Your answer is the lines below, exactly, from the one that contains "pose proof (child_ok_lt _ _ Ha)" through the one that contains "rewrite content_full, branch_lookup", both included.
##### Raw data
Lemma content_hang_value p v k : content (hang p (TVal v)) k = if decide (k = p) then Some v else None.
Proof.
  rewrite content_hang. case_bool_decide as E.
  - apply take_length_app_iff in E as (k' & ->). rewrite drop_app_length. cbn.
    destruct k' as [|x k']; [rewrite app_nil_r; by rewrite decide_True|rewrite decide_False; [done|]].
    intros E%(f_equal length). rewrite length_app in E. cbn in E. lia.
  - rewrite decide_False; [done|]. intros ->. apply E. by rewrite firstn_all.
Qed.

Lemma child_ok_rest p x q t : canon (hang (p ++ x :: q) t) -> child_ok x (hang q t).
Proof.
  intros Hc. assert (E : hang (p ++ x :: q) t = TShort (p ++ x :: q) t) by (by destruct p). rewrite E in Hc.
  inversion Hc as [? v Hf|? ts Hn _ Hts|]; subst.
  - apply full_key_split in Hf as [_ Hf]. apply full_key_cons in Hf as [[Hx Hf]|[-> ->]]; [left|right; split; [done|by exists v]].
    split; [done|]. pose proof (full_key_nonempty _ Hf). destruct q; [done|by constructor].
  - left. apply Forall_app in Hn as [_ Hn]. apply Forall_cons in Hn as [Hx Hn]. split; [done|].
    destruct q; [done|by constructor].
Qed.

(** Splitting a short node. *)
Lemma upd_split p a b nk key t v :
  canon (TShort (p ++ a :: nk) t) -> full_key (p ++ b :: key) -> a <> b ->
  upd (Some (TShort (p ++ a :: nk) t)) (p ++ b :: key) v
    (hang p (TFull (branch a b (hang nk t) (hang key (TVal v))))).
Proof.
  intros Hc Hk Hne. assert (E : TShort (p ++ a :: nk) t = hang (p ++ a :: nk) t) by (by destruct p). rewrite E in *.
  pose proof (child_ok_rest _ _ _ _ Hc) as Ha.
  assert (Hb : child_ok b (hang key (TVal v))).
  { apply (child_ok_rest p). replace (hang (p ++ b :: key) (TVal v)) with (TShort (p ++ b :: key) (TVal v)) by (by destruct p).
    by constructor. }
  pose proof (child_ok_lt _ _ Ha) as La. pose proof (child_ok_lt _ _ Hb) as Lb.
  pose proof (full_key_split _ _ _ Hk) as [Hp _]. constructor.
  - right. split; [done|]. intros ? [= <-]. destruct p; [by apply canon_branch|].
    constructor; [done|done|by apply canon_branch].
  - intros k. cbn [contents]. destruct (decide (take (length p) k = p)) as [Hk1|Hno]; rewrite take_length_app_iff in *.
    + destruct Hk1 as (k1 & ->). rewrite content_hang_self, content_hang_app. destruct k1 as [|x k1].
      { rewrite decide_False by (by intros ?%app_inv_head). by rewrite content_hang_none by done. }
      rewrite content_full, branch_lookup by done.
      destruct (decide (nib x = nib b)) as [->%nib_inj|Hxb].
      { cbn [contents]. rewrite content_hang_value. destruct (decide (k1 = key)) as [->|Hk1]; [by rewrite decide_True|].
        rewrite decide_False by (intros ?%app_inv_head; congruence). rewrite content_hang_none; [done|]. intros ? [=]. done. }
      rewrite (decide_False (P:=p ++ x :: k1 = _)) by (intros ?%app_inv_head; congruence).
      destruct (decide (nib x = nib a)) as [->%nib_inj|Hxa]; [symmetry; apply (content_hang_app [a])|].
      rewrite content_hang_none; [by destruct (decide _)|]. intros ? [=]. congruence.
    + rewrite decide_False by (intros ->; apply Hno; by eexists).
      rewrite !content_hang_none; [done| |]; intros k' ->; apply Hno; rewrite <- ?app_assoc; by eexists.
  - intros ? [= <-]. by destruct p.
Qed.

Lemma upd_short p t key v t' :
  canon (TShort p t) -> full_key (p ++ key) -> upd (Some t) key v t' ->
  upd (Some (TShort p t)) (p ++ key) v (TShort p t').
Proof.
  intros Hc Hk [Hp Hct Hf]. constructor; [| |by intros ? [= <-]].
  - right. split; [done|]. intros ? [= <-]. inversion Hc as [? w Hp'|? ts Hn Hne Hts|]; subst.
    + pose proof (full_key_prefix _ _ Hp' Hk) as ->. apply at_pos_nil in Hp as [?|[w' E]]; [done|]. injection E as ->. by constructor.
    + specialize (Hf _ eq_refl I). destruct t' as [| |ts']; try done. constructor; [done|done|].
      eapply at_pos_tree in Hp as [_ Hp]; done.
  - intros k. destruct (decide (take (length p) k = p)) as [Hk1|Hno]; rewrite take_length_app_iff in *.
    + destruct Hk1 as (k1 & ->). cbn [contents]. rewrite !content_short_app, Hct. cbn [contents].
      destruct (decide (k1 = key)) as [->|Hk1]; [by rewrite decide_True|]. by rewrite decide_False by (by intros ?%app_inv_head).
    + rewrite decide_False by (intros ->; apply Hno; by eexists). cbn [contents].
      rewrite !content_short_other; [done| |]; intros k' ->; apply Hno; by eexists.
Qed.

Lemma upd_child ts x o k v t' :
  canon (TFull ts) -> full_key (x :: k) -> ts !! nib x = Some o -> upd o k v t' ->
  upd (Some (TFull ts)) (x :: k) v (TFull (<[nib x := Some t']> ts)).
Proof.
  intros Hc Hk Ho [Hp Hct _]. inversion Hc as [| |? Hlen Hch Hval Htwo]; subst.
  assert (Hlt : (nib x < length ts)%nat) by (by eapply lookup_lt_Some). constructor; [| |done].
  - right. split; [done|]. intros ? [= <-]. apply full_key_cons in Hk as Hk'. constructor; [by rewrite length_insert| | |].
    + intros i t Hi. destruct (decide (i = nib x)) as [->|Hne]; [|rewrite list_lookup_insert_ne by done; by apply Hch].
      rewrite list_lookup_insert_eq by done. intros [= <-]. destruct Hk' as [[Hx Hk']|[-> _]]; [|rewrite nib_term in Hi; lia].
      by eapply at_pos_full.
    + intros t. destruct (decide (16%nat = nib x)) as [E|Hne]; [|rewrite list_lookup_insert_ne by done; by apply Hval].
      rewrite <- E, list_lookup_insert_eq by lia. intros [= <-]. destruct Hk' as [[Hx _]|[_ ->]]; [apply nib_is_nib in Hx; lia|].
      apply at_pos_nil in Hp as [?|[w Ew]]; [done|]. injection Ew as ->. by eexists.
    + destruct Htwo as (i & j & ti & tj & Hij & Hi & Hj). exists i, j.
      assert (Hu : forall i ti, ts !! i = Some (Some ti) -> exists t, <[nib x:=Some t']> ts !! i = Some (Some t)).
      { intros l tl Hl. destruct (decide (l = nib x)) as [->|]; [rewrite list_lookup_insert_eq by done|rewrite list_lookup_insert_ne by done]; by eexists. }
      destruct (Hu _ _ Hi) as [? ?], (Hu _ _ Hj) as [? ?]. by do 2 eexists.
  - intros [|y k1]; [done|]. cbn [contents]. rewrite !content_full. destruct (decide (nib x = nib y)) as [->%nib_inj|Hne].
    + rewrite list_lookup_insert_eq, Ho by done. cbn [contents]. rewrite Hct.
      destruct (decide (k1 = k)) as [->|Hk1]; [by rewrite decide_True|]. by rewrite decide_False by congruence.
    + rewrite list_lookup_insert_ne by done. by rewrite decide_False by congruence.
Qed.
##########
→ **Solution to this problem**
  pose proof (child_ok_lt _ _ Ha) as La. pose proof (child_ok_lt _ _ Hb) as Lb.
  pose proof (full_key_split _ _ _ Hk) as [Hp _]. constructor.
  - right. split; [done|]. intros ? [= <-]. destruct p; [by apply canon_branch|].
    constructor; [done|done|by apply canon_branch].
  - intros k. cbn [contents]. destruct (decide (take (length p) k = p)) as [Hk1|Hno]; rewrite take_length_app_iff in *.
    + destruct Hk1 as (k1 & ->). rewrite content_hang_self, content_hang_app. destruct k1 as [|x k1].
      { rewrite decide_False by (by intros ?%app_inv_head). by rewrite content_hang_none by done. }
      rewrite content_full, branch_lookup by done.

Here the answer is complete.